▸ Directions
Here is the task for the records below: repeat exactly the lines from the one with "Definition majority_producers_permission_name : Z" to the one with "do _ <- process_account_limit_updates;", both included, and nothing else.

▸ Task data

►

(* ===== verification/FinalizeBlock.v ===== *)
(** The two ends of a pending block (controller.cpp): what start_block does after
    the protocol features and the schedule (the implicit onblock transaction,
    clear_expired_input_transactions, update_producers_authority), and
    finalize_block, which settles the resource limits under the voted
    configuration, makes the unsigned block and records it in the TaPoS table.

    [controller_state] (PushTransaction.v) is the database with the lists of the
    building block; the configuration is the one in force when the block is
    finalized. *)

From Stdlib Require Import ZArith Lia.
From stdpp Require Import base gmap strings numbers sorting list.
From S2P Require Import Prelude Chainbase Name Merkle Authority AuthorityChecker ResourceLimits BlockTimestamp BlockHeader BlockHeaderState AuthorizationManager IteratorCache ContractTables ContractTheorems EosioContract ChainConfig AccessLists Transaction TransactionContext Deduplication FeatureActivation ActionExecution PushTransaction PushTheorems.

#[local] Open Scope Z_scope.
#[local] Open Scope chain_scope.
Import Authorization.

Definition producers_account_name : Z := Eval vm_compute in N_ "eosio.prods".
Definition majority_producers_permission_name : Z := Eval vm_compute in N_ "prod.major".
Definition minority_producers_permission_name : Z := Eval vm_compute in N_ "prod.minor".
Definition onblock_name : Z := Eval vm_compute in N_ "onblock".

(** ** Resource limits of a block *)

Module BlockLimits.
Import ResourceLimits.Accumulator ResourceLimits.Elastic ResourceLimits.Manager.

Definition block_periods : Z := 60 * 1000 / 2000.

Definition block_parameters (max_usage target_pct : Z) : elastic_limit_parameters :=
  mk_elastic (EOS_PERCENT max_usage target_pct) max_usage block_periods 1000 (mk_ratio 99 100) (mk_ratio 1000 999).

Section Limits.
Context {TL TU : Type} `{HTL : !Table (bool * Z) resource_limits_object TL} `{HTU : !Table Z resource_usage_object TU}.
Abbreviation limits_db := (@database TL TU).

(** The first part of finalize_block. *)
Definition update_resource_limits (cfg : chain_config) (num : Z) : exec limits_db unit :=
  do _ <- process_account_limit_updates;
  do _ <- set_block_parameters (block_parameters (max_block_cpu_usage cfg) (target_block_cpu_usage_pct cfg))
            (block_parameters (max_block_net_usage cfg) (target_block_net_usage_pct cfg));
  process_block_usage num.
Lemma read_uint_ok w c q pre z post : 0 <= w -> is_uint (w * 8) z -> c = pre ++ uint_bytes w z ++ post -> q = length pre ->
  read_uint w (mk_stream c q false) = (Ok z, mk_stream c (q + Z.to_nat w) false).
Proof.
  intros Hw Hz -> ->. unfold read_uint. rewrite read_over_ok by by rewrite length_replicate, length_uint_bytes.
  cbn. by rewrite bytes_uint_of, length_uint_bytes.
Qed.

Lemma write_end c q d : q = length c -> write_bytes d (mk_stream c q false) = (Ok tt, mk_stream (c ++ d) (q + length d) false).
Proof.
  intros ->. unfold write_bytes, checked, write. cbn. rewrite Nat.sub_diag. cbn. rewrite app_nil_r, firstn_all, drop_ge, app_nil_r by lia. done.
Qed.

Lemma write_start d x t : length d = length x -> write_bytes d (mk_stream (x ++ t) 0 false) = (Ok tt, mk_stream (d ++ t) (length d) false).
Proof. intros El. unfold write_bytes, checked, write. cbn. by rewrite El, drop_app_length. Qed.

Lemma read_packed_ok {A} `{!Packing A} (a : A) c q pre post : c = pre ++ pack a ++ post -> q = length pre ->
  read_packed (mk_stream c q false) = (Ok a, mk_stream c (q + length (pack a)) false).
Proof. intros -> ->. unfold read_packed, unpack_from. rewrite ahead_at, unpack_pack_app. done. Qed.

Section BlockLog.
Context {fc : Fc} {R : Type}.
Abbreviation signed_block := (@BlockLog.signed_block fc R).
Context `{block_packing : !Packing signed_block} {genesis_state : Type} `{genesis_packing : !Packing genesis_state}.
Abbreviation block_log := (@BlockLog.block_log fc R).

(** Evaluate the members of the state. *)
Ltac flat := cbv beta iota zeta delta [set_head set_block_stream set_index_stream set_open_files set_genesis_written set_version set_first_block_num
  head head_id block_stream index_stream open_files genesis_written_to_block_log version first_block_num content].

Lemma bind_step {A B} (m : exec block_log A) (k : A -> exec block_log B) s a s1 : m s = (Ok a, s1) -> bind m k s = k a s1.
Proof. intros E. unfold bind. by rewrite E. Qed.
Lemma bind_blocks {A B} (m : exec stream A) (k : A -> exec block_log B) s a f :
  m (block_stream s) = (Ok a, f) -> bind (in_blocks m) k s = k a (set_block_stream f s).
Proof. intros E. unfold bind, in_blocks, zoom. by rewrite E. Qed.
Lemma bind_index {A B} (m : exec stream A) (k : A -> exec block_log B) s a f :
  m (index_stream s) = (Ok a, f) -> bind (in_index m) k s = k a (set_index_stream f s).
Proof. intros E. unfold bind, in_index, zoom. by rewrite E. Qed.

(** ** The bytes of a log *)

Section Layout.
Context (ver first : Z) (gs : genesis_state).

(** Version 1 has neither the number of the first block nor the separator. *)
Definition header_rest : bytes := if ver =? 1 then pack gs else uint_bytes 4 first ++ pack gs ++ uint_bytes 8 npos.
Definition header_bytes : bytes := uint_bytes 4 ver ++ header_rest.
Definition add_block (l : bytes) (b : signed_block) : bytes := l ++ pack b ++ uint_bytes 8 (Z.of_nat (length l)).
Definition log_of (bs : list signed_block) : bytes := foldl add_block header_bytes bs.
(** Where the [i]-th block is. *)
Definition block_at (bs : list signed_block) (i : nat) : nat := length (log_of (take i bs)).
Definition index_of (bs : list signed_block) : bytes :=
  concat ((fun i => uint_bytes 8 (Z.of_nat (block_at bs i))) <$> seq 0 (length bs)).

Lemma log_of_snoc bs b : log_of (bs ++ [b]) = add_block (log_of bs) b.
Proof. unfold log_of. by rewrite foldl_app. Qed.

Lemma log_of_app bs cs : exists rest, log_of (bs ++ cs) = log_of bs ++ rest.
Proof.
  induction cs as [|c cs [rest IH]] using rev_ind; [exists []; by rewrite !app_nil_r|].
  rewrite app_assoc, log_of_snoc, IH. unfold add_block. rewrite <- app_assoc. eauto.
Qed.

Lemma log_at bs i b : bs !! i = Some b ->
  exists post, log_of bs = log_of (take i bs) ++ pack b ++ uint_bytes 8 (Z.of_nat (block_at bs i)) ++ post.
Proof.
  intros Hb. destruct (log_of_app (take (S i) bs) (drop (S i) bs)) as [rest E]. rewrite take_drop in E.
  exists rest. rewrite E. erewrite take_S_r by done. rewrite log_of_snoc. unfold add_block, block_at. by rewrite <- !app_assoc.
Qed.

Lemma block_at_app bs cs i : (i <= length bs)%nat -> block_at (bs ++ cs) i = block_at bs i.
Proof. intros Hi. unfold block_at. by rewrite take_app_le. Qed.

Lemma block_at_end bs : block_at bs (length bs) = length (log_of bs).
Proof. unfold block_at. by rewrite firstn_all. Qed.

Lemma index_of_app bs cs :
  index_of (bs ++ cs) = index_of bs ++ concat ((fun i => uint_bytes 8 (Z.of_nat (block_at (bs ++ cs) i))) <$> seq (length bs) (length cs)).
Proof.
  unfold index_of. rewrite length_app, seq_app, fmap_app, concat_app. f_equal. f_equal. apply list_fmap_ext. intros j i Hi.
  apply lookup_seq in Hi as [-> Hj]. cbv beta. by rewrite block_at_app by lia.
Qed.

Lemma index_of_snoc bs b : index_of (bs ++ [b]) = index_of bs ++ uint_bytes 8 (Z.of_nat (length (log_of bs))).
Proof.
  rewrite index_of_app. f_equal. change (concat _) with (uint_bytes 8 (Z.of_nat (block_at (bs ++ [b]) (length bs))) ++ []).
  by rewrite block_at_app, block_at_end, app_nil_r.
Qed.

Lemma length_index_of bs : length (index_of bs) = (8 * length bs)%nat.
Proof.
  induction bs as [|b bs IH] using rev_ind; [done|]. rewrite index_of_snoc, !length_app, IH, length_uint_bytes by lia. cbn. lia.
Qed.

Lemma index_at bs i : (i < length bs)%nat ->
  exists pre post, index_of bs = pre ++ uint_bytes 8 (Z.of_nat (block_at bs i)) ++ post /\ length pre = (8 * i)%nat.
Proof.
  intros Hi. destruct (lookup_lt_is_Some_2 bs i Hi) as [b Hb].
  pose proof (index_of_app (take (S i) bs) (drop (S i) bs)) as E. rewrite take_drop in E.
  erewrite take_S_r, index_of_snoc, <- app_assoc in E by done. do 2 eexists. split; [exact E|].
  rewrite length_index_of, length_take. lia.
Qed.

Lemma length_log_snoc bs b : length (log_of (bs ++ [b])) = (length (log_of bs) + length (pack b) + 8)%nat.
Proof. rewrite log_of_snoc. unfold add_block. rewrite !length_app, length_uint_bytes by lia. lia. Qed.

Lemma log_of_grows bs cs : (length (log_of bs) <= length (log_of (bs ++ cs)))%nat.
Proof. destruct (log_of_app bs cs) as [rest ->]. rewrite length_app. lia. Qed.

Lemma log_blocks_le bs : (8 * length bs <= length (log_of bs))%nat.
Proof. induction bs as [|b bs IH] using rev_ind; [cbn; lia|]. rewrite length_log_snoc, length_app. cbn. lia. Qed.

End Layout.

(** ** A block log that holds the blocks [bs], the first of them number [first] *)

(** The numbers are consecutive, and the file is not too large for its positions. *)
Record numbers_ok (ver first : Z) (gs : genesis_state) (bs : list signed_block) : Prop := {
  first_range : 0 < first < 2 ^ 32;
  nums : forall i b, bs !! i = Some b -> block_num b = first + Z.of_nat i;
  fits : Z.of_nat (length (log_of ver first gs bs)) < 2 ^ 63
}.

Definition opened (h : option signed_block) (c : bytes) (p : nat) (ic : bytes) (ip : nat) (v first : Z) : block_log :=
  mk_block_log h (from_option block_id digest_zero h) (mk_stream c p false) (mk_stream ic ip false) true true v first.

Inductive holds (ver first : Z) (gs : genesis_state) (bs : list signed_block) : block_log -> Prop :=
  holds_at p ip : numbers_ok ver first gs bs -> (p <= length (log_of ver first gs bs))%nat -> holds ver first gs bs (opened (last bs) (log_of ver first gs bs) p (index_of ver first gs bs) ip ver first).

Lemma block_num_range (b : signed_block) : is_uint 32 (block_num b).
Proof. apply wrap_range. lia. Qed.

Lemma numbers_length ver first gs bs : numbers_ok ver first gs bs -> first + Z.of_nat (length bs) <= 2 ^ 32.
Proof.
  intros [Hf Hn _]. destruct bs as [|b bs _] using rev_ind; [cbn; lia|]. rewrite length_app. cbn [length].
  specialize (Hn (length bs) b). rewrite lookup_app_r, Nat.sub_diag in Hn by lia. specialize (Hn eq_refl).
  pose proof (block_num_range b) as Hb. unfold is_uint in Hb. lia.
Qed.

Lemma numbers_prefix ver first gs bs cs : numbers_ok ver first gs (bs ++ cs) -> numbers_ok ver first gs bs.
Proof.
  intros [Hf Hn Hfit]. split; [done| |pose proof (log_of_grows ver first gs bs cs); lia]. intros i b Hb. apply Hn. by apply lookup_app_l_Some.
Qed.

(** The block that comes next is appended; any other is refused. *)
Lemma append_stores ver first gs bs b s h i : holds ver first gs bs s -> numbers_ok ver first gs (bs ++ [b]) ->
  exists s', append b (set_head h i s) = (Ok (Z.of_nat (length (log_of ver first gs bs))), s') /\ holds ver first gs (bs ++ [b]) s'.
Proof.
  intros [p ip Hn Hp] Hn'. pose proof (fits _ _ _ _ Hn) as Hfit. pose proof (log_blocks_le ver first gs bs) as Hle.
  assert (block_num b - first = Z.of_nat (length bs)) as Hb.
  { rewrite (nums _ _ _ _ Hn' (length bs) b); [lia|]. by rewrite lookup_app_r, Nat.sub_diag by lia. }
  pose proof (numbers_length _ _ _ _ Hn') as Hlen. rewrite length_app in Hlen. cbn [length] in Hlen. pose proof (first_range _ _ _ _ Hn) as Hf.
  cbv [opened set_head block_stream index_stream open_files genesis_written_to_block_log version first_block_num].
  unfold append, capture_and_rethrow. unfold bind at 1, get_state at 1. unfold bind at 1, lift at 1. cbn [eos_assert genesis_written_to_block_log].
  unfold bind at 1. unfold check_open_files, bind at 1, get_state. cbn [open_files negb]. unfold ret at 1.
  erewrite bind_blocks by apply seekg_to_end. erewrite bind_index by apply seekg_to_end.
  erewrite bind_blocks by (apply tellg_ok; cbn; lia). erewrite bind_index by (apply tellg_ok; cbn; rewrite length_index_of; lia).
  unfold bind at 1, lift at 1. cbn [first_block_num]. rewrite Hb, (wrap_small 32), (wrap_small 64), length_index_of by (unfold is_uint; lia).
  rewrite (proj2 (Z.eqb_eq _ _)) by lia. cbn [eos_assert].
  erewrite bind_blocks by (apply write_end; reflexivity). erewrite bind_blocks by (apply write_end; by rewrite length_app).
  erewrite bind_index by (apply write_end; by rewrite length_index_of).
  unfold bind at 1, modify, ret. eexists. split; [reflexivity|].
  pose proof (holds_at ver first gs (bs ++ [b]) (length (log_of ver first gs bs) + length (pack b) + 8) (8 * length bs + 8) Hn') as Hh.
  rewrite last_snoc, log_of_snoc, index_of_snoc in Hh. unfold opened, add_block in Hh. cbn.
  rewrite !length_uint_bytes by lia. rewrite <- app_assoc. apply Hh. rewrite !length_app, length_uint_bytes by lia. lia.
Qed.

Lemma append_holds ver first gs bs b s : holds ver first gs bs s -> numbers_ok ver first gs (bs ++ [b]) ->
  exists s', append b s = (Ok (Z.of_nat (length (log_of ver first gs bs))), s') /\ holds ver first gs (bs ++ [b]) s'.
Proof. intros Hs Hn. pose proof (append_stores ver first gs bs b s (head s) (head_id s) Hs Hn) as H. by destruct s. Qed.

Lemma append_refused ver first gs bs b s : holds ver first gs bs s -> block_num b <> u32 (first + Z.of_nat (length bs)) ->
  exists s', append b s = (Throw block_log_append_fail, s') /\ holds ver first gs bs s'.
Proof.
  intros [p ip Hn Hp] Hb. pose proof (fits _ _ _ _ Hn) as Hfit. pose proof (log_blocks_le ver first gs bs) as Hle.
  pose proof (numbers_length _ _ _ _ Hn) as Hlen. pose proof (first_range _ _ _ _ Hn) as Hf. pose proof (block_num_range b) as Hr.
  unfold append, capture_and_rethrow, opened. unfold bind at 1, get_state at 1. unfold bind at 1, lift at 1. cbn [eos_assert genesis_written_to_block_log].
  unfold bind at 1. unfold check_open_files, bind at 1, get_state. cbn [open_files negb]. unfold ret at 1.
  erewrite bind_blocks by apply seekg_to_end. erewrite bind_index by apply seekg_to_end.
  erewrite bind_blocks by (apply tellg_ok; cbn; lia). erewrite bind_index by (apply tellg_ok; cbn; rewrite length_index_of; lia).
  unfold bind at 1, lift at 1. cbn [first_block_num]. rewrite (wrap_small 64), length_index_of.
  2: { pose proof (wrap_range 32 (block_num b - first)). unfold is_uint, u32 in *. lia. }
  rewrite (proj2 (Z.eqb_neq _ _)).
  - cbn. eexists. split; [reflexivity|]. apply holds_at; [done|cbn; lia].
  - intros E. apply Hb. assert (u32 (block_num b - first) = Z.of_nat (length bs)) as E' by lia.
    rewrite <- E'. unfold u32, wrap. rewrite Zplus_mod_idemp_r. replace (first + (block_num b - first)) with (block_num b) by lia.
    symmetry. by apply Z.mod_small.
Qed.

Lemma read_block_ok ver first gs bs i b (s : block_log) q : bs !! i = Some b -> numbers_ok ver first gs bs -> open_files s = true ->
  block_stream s = mk_stream (log_of ver first gs bs) q false ->
  exists n p, read_block (Z.of_nat (block_at ver first gs bs i)) s = (Ok (b, n), set_block_stream (mk_stream (log_of ver first gs bs) p false) s)
    /\ (p <= length (log_of ver first gs bs))%nat.
Proof.
  intros Hb Hn Ho Es. pose proof (fits _ _ _ _ Hn) as Hfit. destruct (log_at ver first gs bs i b Hb) as [post E].
  assert (block_at ver first gs bs i + length (pack b) <= length (log_of ver first gs bs))%nat as Hat
    by (rewrite E, !length_app; unfold block_at; lia).
  destruct s as [h hid f fi o g v f1]. cbn in Ho, Es. subst o f.
  unfold read_block. unfold bind at 1. unfold check_open_files, bind at 1, get_state. cbn [open_files negb]. unfold ret at 1.
  erewrite bind_blocks by (apply seekg_ok; lia). erewrite bind_blocks by (eapply read_packed_ok; [exact E|reflexivity]).
  erewrite bind_blocks by (apply tellg_ok; cbn; lia). unfold ret. do 2 eexists. split; [reflexivity|]. exact Hat.
Qed.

◄

▸ Answer space
Definition majority_producers_permission_name : Z := Eval vm_compute in N_ "prod.major".
Definition minority_producers_permission_name : Z := Eval vm_compute in N_ "prod.minor".
Definition onblock_name : Z := Eval vm_compute in N_ "onblock".

(** ** Resource limits of a block *)

Module BlockLimits.
Import ResourceLimits.Accumulator ResourceLimits.Elastic ResourceLimits.Manager.

Definition block_periods : Z := 60 * 1000 / 2000.

Definition block_parameters (max_usage target_pct : Z) : elastic_limit_parameters :=
  mk_elastic (EOS_PERCENT max_usage target_pct) max_usage block_periods 1000 (mk_ratio 99 100) (mk_ratio 1000 999).

Section Limits.
Context {TL TU : Type} `{HTL : !Table (bool * Z) resource_limits_object TL} `{HTU : !Table Z resource_usage_object TU}.
Abbreviation limits_db := (@database TL TU).

(** The first part of finalize_block. *)
Definition update_resource_limits (cfg : chain_config) (num : Z) : exec limits_db unit :=
  do _ <- process_account_limit_updates;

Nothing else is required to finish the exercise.